- What to do: What lines of the data hold the string "pose"? Copy them all.

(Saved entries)
Lemma bin_of_lt (b : list float) (u : Q) :
  (1 <= length b)%nat -> (bin_of b u < length b)%nat.
Proof.
  intros Hb. unfold bin_of.
  destruct (find_bin u (tl b) 0) as [i|] eqn:E; [|lia].
  apply find_bin_range in E. destruct b; cbn in *; lia.
Qed.

Lemma nth_incr_at (i j : nat) (freq : list Z) :
  (j < length freq)%nat ->
  nth i (incr_at j freq) 0%Z
  = (nth i freq 0 + if (i =? j)%nat then 1 else 0)%Z.
Proof.
  revert i j; induction freq as [|f fs IH]; intros i j Hj; cbn in Hj; [lia|].
  destruct j as [|j], i as [|i]; cbn; try lia.
  rewrite IH by lia. reflexivity.
Qed.

Lemma count_if_cons (f : Q -> bool) (u : Q) (data : list Q) :
  count_if f (u :: data) = ((if f u then 1 else 0) + count_if f data)%Z.
Proof.
  unfold count_if. cbn. destruct (f u); cbn [length]; lia.
Qed.

Lemma count_if_ext (f g : Q -> bool) (data : list Q) :
  (forall u, f u = g u) -> count_if f data = count_if g data.
Proof.
  intros H. induction data as [|u data IH]; [reflexivity|].
  rewrite !count_if_cons, IH, H. reflexivity.
Qed.

Lemma count_if_pos (f : Q -> bool) (u : Q) (data : list Q) :
  In u data -> f u = true -> (1 <= count_if f data)%Z.
Proof.
  intros Hin Hf. unfold count_if.
  assert (H : In u (filter f data)) by (apply filter_In; auto).
  destruct (filter f data); [contradiction|cbn; lia].
Qed.

(** Each frequency is the number of values that [bin_of] sends to its
    position. *)
Lemma nth_count_all (b : list float) (data : list Q) (freq : list Z) (i : nat) :
  (1 <= length b)%nat -> length freq = length b ->
  nth i (fold_left (count_value b) data freq) 0%Z
  = (nth i freq 0 + count_if (fun u => (bin_of b u =? i)%nat) data)%Z.
Proof.
  intros Hb. revert freq; induction data as [|u data IH]; intros freq Hlen.
  - cbn. unfold count_if. cbn. lia.
  - cbn [fold_left]. rewrite IH by (rewrite count_value_length; assumption).
    rewrite count_value_bin_of, nth_incr_at
      by (rewrite Hlen; apply bin_of_lt; assumption).
    rewrite count_if_cons, (Nat.eqb_sym i). lia.
Qed.

Lemma float_ltb_le_trans (u : Q) (a b : float) :
  float_ltb (Fin u) a = true -> float_ltb b a = false ->
  float_ltb (Fin u) b = true.
Proof.
  destruct a as [|x|], b as [|y|]; cbn; try congruence; try reflexivity.
  destruct (Qltb_spec u x), (Qltb_spec y x), (Qltb_spec u y);
    try congruence; intros _ _. exfalso. lra.
Qed.

Lemma nondecreasing_nth (l : list float) (j1 j2 : nat) (d : float) :
  nondecreasing l -> (j1 <= j2 < length l)%nat ->
  float_ltb (nth j2 l d) (nth j1 l d) = false.
Proof.
  intros Hs. revert j1 j2. induction Hs as [|a l Hs IH Ha]; intros j1 j2 Hj.
  - cbn in Hj. lia.
  - destruct j1 as [|j1], j2 as [|j2]; cbn in *; try lia.
    + apply float_ltb_irrefl.
    + rewrite Forall_forall in Ha. apply Ha, nth_In. lia.
    + apply IH. lia.
Qed.

(** What the scan of lines 71-75 finds. *)
Lemma find_bin_Some (u : Q) (U : list float) (k m : nat) :
  find_bin u U k = Some m ->
  exists i, m = (k + i)%nat /\ (i < length U)%nat
            /\ float_ltb (Fin u) (nth i U PINF) = true
            /\ forall j, (j < i)%nat -> float_ltb (Fin u) (nth j U PINF) = false.
Proof.
  revert k; induction U as [|a U IH]; intros k H; cbn [find_bin] in H.
  - discriminate.
  - destruct (float_ltb (Fin u) a) eqn:E.
    + inversion H; subst. exists 0%nat. cbn.
      split; [lia|]. split; [lia|]. split; [assumption|]. intros; lia.
    + apply IH in H. destruct H as (i & -> & Hi & Hlt & Hall).
      exists (S i). cbn [nth length].
      split; [lia|]. split; [lia|]. split; [assumption|].
      intros [|j] Hj; [assumption|]. apply Hall. lia.
Qed.

Lemma find_bin_None (u : Q) (U : list float) (k : nat) :
  find_bin u U k = None ->
  forall j, (j < length U)%nat -> float_ltb (Fin u) (nth j U PINF) = false.
Proof.
  revert k; induction U as [|a U IH]; intros k H j Hj; cbn in Hj; [lia|].
  cbn [find_bin] in H. destruct (float_ltb (Fin u) a) eqn:E; [discriminate|].
  destruct j as [|j]; cbn [nth]; [assumption|]. eapply IH; [eassumption|lia].
Qed.

Section Rows.

Variable b0 : float.
Variable U : list float.
Hypothesis U_nonempty : (1 <= length U)%nat.

Let b := b0 :: U.
Let d (freq : list Z) := mkDataFrame b (tl b ++ [PINF]) freq.

Lemma row_upper (freq : list Z) (i : nat) :
  nth i (UPPER_OPEN (d freq)) PINF = nth i U PINF.
Proof.
  cbn. destruct (Nat.lt_ge_cases i (length U)) as [H|H].
  - apply app_nth1. assumption.
  - rewrite (nth_overflow U) by assumption.
    rewrite app_nth2 by assumption.
    destruct (i - length U)%nat as [|[|m]]; reflexivity.
Qed.

Lemma row_lower (freq : list Z) (i : nat) :
  (i < length U)%nat ->
  nth (S i) (LOWER_CLOSE (d freq)) NINF = nth i U PINF.
Proof. intros H. cbn. apply nth_indep. assumption. Qed.

(** The value is in the row it is counted in. *)
Lemma in_row_bin_of (freq : list Z) (u : Q) :
  in_row (d freq) (bin_of b u) u = true.
Proof.
  unfold in_row. rewrite row_upper. unfold bin_of. cbn [tl b length].
  destruct (find_bin u U 0) as [m|] eqn:E.
  - apply find_bin_Some in E. destruct E as (i & -> & Hi & Hlt & Hall).
    cbn [Nat.add]. rewrite Hlt, andb_true_r.
    destruct i as [|i]; [reflexivity|].
    rewrite row_lower by lia. rewrite Hall by lia. reflexivity.
  - pose proof (find_bin_None u U 0 E) as Hall.
    replace (S (length U) - 1)%nat with (length U) by lia.
    rewrite (nth_overflow U) by lia.
    change (float_ltb (Fin u) PINF) with true. rewrite andb_true_r.
    destruct (length U) as [|n] eqn:En; [lia|].
    rewrite row_lower by lia. rewrite Hall by lia. reflexivity.
Qed.

Hypothesis U_sorted : nondecreasing U.

(** With sorted limits a value is in one row only. *)
Lemma in_row_unique_lt (freq : list Z) (u : Q) (i m : nat) :
  (i < m)%nat -> (m < length b)%nat ->
  in_row (d freq) i u = true -> in_row (d freq) m u = true -> False.
Proof.
  intros Him Hm Hi Hmr. unfold in_row in Hi, Hmr.
  rewrite row_upper in Hi. apply andb_prop in Hi. destruct Hi as [_ Hup].
  apply andb_prop in Hmr. destruct Hmr as [Hlow _].
  destruct m as [|m]; [lia|]. cbn [Nat.eqb orb] in Hlow.
  cbn [b length] in Hm.
  rewrite row_lower in Hlow by lia.
  apply negb_true_iff in Hlow.
  pose proof (nondecreasing_nth U i m PINF U_sorted ltac:(lia)) as Hs.
  rewrite (float_ltb_le_trans u _ _ Hup Hs) in Hlow. discriminate.
Qed.

Lemma bin_of_in_row (freq : list Z) (u : Q) (i : nat) :
  (i < length b)%nat ->
  (bin_of b u =? i)%nat = in_row (d freq) i u.
Proof.
  intros Hi.
  pose proof (in_row_bin_of freq u) as Hm.
  pose proof (bin_of_lt b u ltac:(cbn; lia)) as Hlt.
  destruct (Nat.eqb_spec (bin_of b u) i) as [E|E].
  - rewrite <- E. symmetry. assumption.
  - destruct (in_row (d freq) i u) eqn:Er; [exfalso|reflexivity].
    destruct (Nat.lt_gt_cases (bin_of b u) i) as [H _]. specialize (H E).
    destruct H as [H|H].
    + exact (in_row_unique_lt freq u _ _ H Hi Hm Er).
    + exact (in_row_unique_lt freq u _ _ H Hlt Er Hm).
Qed.

End Rows.

Lemma in_row_freq_indep (l up : list float) (f1 f2 : list Z) (i : nat) (u : Q) :
  in_row (mkDataFrame l up f1) i u = in_row (mkDataFrame l up f2) i u.
Proof. reflexivity. Qed.

Lemma nth_repeat_0 (n i : nat) : nth i (repeat 0%Z n) 0%Z = 0%Z.
Proof.
  revert i; induction n as [|n IH]; intros [|i]; cbn; auto.
Qed.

- Response below:
  - pose proof (find_bin_None u U 0 E) as Hall.
  pose proof (nondecreasing_nth U i m PINF U_sorted ltac:(lia)) as Hs.
  pose proof (in_row_bin_of freq u) as Hm.
  pose proof (bin_of_lt b u ltac:(cbn; lia)) as Hlt.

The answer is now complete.